-- What needs to be done --
Repeat verbatim, and only, the lines of the data below, beginning at the line that contains "Lemma apply_delta_reliable c" and stopping after the line that contains "Lemma schedule_retry_run topics".
*** The data ***
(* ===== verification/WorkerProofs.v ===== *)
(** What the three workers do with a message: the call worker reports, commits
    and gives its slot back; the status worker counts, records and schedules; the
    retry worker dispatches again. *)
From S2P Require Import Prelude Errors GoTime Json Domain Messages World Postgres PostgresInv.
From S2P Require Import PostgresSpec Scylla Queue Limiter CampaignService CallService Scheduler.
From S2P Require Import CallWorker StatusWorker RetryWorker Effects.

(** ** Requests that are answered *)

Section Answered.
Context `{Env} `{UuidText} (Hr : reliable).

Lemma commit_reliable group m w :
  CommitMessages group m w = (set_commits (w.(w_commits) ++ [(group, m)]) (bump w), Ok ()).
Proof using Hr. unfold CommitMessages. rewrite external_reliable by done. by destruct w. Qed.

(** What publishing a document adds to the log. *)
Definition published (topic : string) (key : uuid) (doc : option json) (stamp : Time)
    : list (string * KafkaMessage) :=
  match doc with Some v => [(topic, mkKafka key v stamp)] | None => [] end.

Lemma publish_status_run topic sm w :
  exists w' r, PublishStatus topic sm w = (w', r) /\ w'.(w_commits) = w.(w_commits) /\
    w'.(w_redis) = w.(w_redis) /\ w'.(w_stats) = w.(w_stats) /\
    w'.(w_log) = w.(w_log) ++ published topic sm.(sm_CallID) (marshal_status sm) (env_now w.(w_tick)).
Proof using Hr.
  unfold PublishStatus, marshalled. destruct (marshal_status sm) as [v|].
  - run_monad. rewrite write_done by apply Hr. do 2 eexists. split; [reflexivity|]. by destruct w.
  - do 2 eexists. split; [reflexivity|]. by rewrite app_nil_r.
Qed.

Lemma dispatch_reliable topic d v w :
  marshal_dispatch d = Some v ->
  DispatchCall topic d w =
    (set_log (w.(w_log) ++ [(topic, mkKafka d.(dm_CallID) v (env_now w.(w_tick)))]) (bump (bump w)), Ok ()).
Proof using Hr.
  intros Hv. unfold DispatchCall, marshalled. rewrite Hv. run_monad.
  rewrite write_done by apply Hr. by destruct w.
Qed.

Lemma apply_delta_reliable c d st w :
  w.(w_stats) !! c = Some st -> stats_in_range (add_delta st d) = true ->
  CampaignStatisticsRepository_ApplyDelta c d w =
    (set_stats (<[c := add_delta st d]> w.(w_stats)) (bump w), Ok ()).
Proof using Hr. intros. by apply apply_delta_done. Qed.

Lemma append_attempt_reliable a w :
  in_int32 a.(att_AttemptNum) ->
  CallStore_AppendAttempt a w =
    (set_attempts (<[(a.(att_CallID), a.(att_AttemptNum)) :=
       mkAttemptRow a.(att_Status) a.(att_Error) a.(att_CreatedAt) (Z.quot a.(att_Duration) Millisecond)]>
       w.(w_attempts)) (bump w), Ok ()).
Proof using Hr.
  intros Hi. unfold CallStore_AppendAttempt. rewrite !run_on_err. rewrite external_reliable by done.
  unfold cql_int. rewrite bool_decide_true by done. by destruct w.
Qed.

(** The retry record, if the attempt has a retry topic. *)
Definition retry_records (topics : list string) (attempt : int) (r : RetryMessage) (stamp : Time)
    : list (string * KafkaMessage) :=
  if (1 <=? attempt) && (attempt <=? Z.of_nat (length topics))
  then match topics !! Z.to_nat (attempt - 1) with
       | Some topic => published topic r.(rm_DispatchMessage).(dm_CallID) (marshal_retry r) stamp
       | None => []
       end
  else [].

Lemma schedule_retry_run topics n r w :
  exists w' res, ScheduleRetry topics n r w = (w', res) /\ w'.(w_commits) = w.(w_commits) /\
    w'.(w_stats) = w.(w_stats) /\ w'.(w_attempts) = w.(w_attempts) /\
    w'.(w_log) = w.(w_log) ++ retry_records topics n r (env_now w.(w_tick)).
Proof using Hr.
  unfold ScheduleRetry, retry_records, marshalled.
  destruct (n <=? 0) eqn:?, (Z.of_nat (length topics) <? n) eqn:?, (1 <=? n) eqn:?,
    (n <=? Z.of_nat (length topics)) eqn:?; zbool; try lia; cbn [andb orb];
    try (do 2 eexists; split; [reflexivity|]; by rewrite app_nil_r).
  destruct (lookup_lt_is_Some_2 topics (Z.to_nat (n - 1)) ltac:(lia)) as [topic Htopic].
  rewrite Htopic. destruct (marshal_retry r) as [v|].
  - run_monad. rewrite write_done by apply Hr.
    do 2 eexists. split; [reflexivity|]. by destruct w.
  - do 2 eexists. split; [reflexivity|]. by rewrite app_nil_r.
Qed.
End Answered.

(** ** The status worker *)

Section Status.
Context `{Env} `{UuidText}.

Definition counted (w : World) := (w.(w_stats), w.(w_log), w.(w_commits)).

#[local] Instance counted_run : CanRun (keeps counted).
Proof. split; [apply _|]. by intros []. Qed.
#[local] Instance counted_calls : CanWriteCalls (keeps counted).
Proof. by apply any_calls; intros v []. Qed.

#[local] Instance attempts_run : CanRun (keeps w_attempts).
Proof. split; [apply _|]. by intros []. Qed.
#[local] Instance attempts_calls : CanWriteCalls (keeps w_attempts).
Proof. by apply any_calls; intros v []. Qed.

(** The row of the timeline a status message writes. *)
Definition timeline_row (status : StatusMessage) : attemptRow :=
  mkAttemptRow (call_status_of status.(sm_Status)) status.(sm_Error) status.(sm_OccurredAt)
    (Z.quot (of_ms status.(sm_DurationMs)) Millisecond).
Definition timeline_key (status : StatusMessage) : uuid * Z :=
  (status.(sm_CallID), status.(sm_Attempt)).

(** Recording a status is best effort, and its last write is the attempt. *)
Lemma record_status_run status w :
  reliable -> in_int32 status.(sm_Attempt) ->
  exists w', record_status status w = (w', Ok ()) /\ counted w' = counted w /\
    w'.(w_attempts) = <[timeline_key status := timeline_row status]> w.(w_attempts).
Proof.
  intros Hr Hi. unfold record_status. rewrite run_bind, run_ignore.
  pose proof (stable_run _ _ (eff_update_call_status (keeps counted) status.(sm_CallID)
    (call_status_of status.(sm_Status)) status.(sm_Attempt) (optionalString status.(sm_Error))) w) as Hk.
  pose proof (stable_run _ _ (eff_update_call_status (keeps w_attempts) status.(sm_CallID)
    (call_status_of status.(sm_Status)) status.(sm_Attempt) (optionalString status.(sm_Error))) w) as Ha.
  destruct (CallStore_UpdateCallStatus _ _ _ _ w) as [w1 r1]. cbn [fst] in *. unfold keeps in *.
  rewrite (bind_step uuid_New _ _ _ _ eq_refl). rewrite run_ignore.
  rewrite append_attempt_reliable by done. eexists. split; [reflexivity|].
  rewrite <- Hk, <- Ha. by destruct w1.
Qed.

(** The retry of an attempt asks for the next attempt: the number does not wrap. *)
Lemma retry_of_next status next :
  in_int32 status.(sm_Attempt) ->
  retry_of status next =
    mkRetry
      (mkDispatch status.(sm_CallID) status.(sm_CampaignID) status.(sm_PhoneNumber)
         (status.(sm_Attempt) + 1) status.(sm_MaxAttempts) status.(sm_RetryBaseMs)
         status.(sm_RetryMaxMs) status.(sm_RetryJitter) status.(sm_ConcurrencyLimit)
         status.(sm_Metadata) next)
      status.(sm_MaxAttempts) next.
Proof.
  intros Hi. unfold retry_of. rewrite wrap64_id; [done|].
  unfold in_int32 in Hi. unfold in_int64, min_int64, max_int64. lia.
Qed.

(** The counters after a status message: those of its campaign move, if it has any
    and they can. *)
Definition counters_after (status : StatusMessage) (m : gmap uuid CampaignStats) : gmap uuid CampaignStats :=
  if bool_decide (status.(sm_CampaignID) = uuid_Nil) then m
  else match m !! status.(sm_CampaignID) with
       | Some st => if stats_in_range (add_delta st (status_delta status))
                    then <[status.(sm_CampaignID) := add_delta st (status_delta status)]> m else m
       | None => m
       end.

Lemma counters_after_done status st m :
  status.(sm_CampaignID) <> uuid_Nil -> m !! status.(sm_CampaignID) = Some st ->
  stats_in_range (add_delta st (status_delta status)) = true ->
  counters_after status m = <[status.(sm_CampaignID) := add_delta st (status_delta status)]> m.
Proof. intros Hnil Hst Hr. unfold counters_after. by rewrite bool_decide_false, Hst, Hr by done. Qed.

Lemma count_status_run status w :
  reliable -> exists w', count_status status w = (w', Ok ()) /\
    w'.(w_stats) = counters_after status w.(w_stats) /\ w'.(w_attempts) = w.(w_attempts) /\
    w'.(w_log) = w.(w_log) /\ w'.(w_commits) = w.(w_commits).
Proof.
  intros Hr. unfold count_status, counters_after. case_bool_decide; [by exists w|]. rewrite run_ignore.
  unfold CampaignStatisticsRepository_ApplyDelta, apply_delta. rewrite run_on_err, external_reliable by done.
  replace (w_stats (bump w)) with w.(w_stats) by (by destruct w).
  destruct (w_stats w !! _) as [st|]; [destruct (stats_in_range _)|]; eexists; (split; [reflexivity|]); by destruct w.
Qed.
*** End of The data ***
*** The data ***
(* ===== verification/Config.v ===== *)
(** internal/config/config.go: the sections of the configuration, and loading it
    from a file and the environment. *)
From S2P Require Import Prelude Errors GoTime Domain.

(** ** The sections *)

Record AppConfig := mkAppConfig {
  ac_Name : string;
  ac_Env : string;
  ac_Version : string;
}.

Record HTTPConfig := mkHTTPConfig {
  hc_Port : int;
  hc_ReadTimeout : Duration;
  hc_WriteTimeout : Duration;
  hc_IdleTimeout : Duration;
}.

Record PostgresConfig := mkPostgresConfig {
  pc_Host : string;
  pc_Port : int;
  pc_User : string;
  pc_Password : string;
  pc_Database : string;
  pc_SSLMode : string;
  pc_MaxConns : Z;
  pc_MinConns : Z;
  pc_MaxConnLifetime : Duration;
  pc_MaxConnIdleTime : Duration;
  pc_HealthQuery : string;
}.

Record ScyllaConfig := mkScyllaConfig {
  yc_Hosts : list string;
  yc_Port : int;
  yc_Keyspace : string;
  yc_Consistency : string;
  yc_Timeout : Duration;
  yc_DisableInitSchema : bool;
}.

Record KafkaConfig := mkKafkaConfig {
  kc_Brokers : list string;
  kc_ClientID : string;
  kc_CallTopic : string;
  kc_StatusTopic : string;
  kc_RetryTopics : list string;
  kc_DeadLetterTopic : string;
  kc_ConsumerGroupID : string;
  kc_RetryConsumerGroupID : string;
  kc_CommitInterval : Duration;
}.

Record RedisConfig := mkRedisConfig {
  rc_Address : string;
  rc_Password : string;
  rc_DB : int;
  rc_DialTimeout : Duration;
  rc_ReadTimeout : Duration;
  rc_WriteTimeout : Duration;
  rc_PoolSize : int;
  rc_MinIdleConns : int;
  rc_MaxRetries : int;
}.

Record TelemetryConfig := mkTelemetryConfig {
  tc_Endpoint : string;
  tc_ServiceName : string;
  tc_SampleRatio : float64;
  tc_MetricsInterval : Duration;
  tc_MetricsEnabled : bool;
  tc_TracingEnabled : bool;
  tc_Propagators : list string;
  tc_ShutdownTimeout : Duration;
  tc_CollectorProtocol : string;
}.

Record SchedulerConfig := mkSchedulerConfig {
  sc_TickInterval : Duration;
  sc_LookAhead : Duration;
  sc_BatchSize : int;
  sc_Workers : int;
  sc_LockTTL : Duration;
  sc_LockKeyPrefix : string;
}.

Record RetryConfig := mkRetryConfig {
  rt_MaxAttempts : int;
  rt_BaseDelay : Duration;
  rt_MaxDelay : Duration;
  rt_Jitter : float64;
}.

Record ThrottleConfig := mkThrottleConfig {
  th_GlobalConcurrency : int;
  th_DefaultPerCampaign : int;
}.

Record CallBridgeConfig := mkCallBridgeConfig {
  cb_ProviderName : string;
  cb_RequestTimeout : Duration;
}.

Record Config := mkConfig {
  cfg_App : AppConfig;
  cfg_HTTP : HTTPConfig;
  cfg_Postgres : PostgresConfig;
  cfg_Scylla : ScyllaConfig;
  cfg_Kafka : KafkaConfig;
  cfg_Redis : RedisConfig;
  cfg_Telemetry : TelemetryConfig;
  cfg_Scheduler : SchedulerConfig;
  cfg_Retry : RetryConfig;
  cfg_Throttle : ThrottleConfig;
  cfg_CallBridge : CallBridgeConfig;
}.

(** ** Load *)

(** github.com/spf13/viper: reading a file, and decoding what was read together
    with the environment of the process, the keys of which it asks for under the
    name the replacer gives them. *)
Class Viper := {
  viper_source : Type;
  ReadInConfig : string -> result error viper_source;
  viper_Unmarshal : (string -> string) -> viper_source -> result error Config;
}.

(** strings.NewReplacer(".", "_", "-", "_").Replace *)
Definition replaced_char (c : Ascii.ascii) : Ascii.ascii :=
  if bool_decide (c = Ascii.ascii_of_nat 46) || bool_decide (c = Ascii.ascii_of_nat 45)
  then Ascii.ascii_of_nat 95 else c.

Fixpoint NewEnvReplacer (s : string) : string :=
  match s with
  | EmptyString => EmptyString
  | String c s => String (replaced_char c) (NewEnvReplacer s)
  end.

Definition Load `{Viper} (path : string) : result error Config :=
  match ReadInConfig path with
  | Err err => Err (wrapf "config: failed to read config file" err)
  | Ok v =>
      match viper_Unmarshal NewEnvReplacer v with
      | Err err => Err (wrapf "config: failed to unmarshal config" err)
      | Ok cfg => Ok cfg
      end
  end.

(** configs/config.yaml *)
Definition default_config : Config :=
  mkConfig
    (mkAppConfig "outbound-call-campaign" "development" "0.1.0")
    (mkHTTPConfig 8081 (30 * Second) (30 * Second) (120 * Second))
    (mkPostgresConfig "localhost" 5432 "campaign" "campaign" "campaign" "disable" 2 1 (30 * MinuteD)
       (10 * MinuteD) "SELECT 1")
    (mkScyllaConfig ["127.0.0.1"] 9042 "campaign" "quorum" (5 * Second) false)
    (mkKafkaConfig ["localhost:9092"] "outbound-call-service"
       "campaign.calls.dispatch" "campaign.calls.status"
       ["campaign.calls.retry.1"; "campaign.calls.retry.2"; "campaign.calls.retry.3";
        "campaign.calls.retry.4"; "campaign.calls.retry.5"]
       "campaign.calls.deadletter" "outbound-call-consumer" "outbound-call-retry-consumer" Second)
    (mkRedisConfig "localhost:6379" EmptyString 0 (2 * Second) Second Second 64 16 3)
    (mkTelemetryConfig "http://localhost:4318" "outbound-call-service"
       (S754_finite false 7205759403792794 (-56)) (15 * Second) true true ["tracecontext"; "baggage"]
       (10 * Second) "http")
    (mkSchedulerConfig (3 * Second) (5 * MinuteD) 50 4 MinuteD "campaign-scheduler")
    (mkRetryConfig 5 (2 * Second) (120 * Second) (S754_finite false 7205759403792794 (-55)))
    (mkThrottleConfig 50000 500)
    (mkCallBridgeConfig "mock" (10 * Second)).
*** End of The data ***
-- Response to the task --
Lemma apply_delta_reliable c d st w :
  w.(w_stats) !! c = Some st -> stats_in_range (add_delta st d) = true ->
  CampaignStatisticsRepository_ApplyDelta c d w =
    (set_stats (<[c := add_delta st d]> w.(w_stats)) (bump w), Ok ()).
Proof using Hr. intros. by apply apply_delta_done. Qed.

Lemma append_attempt_reliable a w :
  in_int32 a.(att_AttemptNum) ->
  CallStore_AppendAttempt a w =
    (set_attempts (<[(a.(att_CallID), a.(att_AttemptNum)) :=
       mkAttemptRow a.(att_Status) a.(att_Error) a.(att_CreatedAt) (Z.quot a.(att_Duration) Millisecond)]>
       w.(w_attempts)) (bump w), Ok ()).
Proof using Hr.
  intros Hi. unfold CallStore_AppendAttempt. rewrite !run_on_err. rewrite external_reliable by done.
  unfold cql_int. rewrite bool_decide_true by done. by destruct w.
Qed.

(** The retry record, if the attempt has a retry topic. *)
Definition retry_records (topics : list string) (attempt : int) (r : RetryMessage) (stamp : Time)
    : list (string * KafkaMessage) :=
  if (1 <=? attempt) && (attempt <=? Z.of_nat (length topics))
  then match topics !! Z.to_nat (attempt - 1) with
       | Some topic => published topic r.(rm_DispatchMessage).(dm_CallID) (marshal_retry r) stamp
       | None => []
       end
  else [].

Lemma schedule_retry_run topics n r w :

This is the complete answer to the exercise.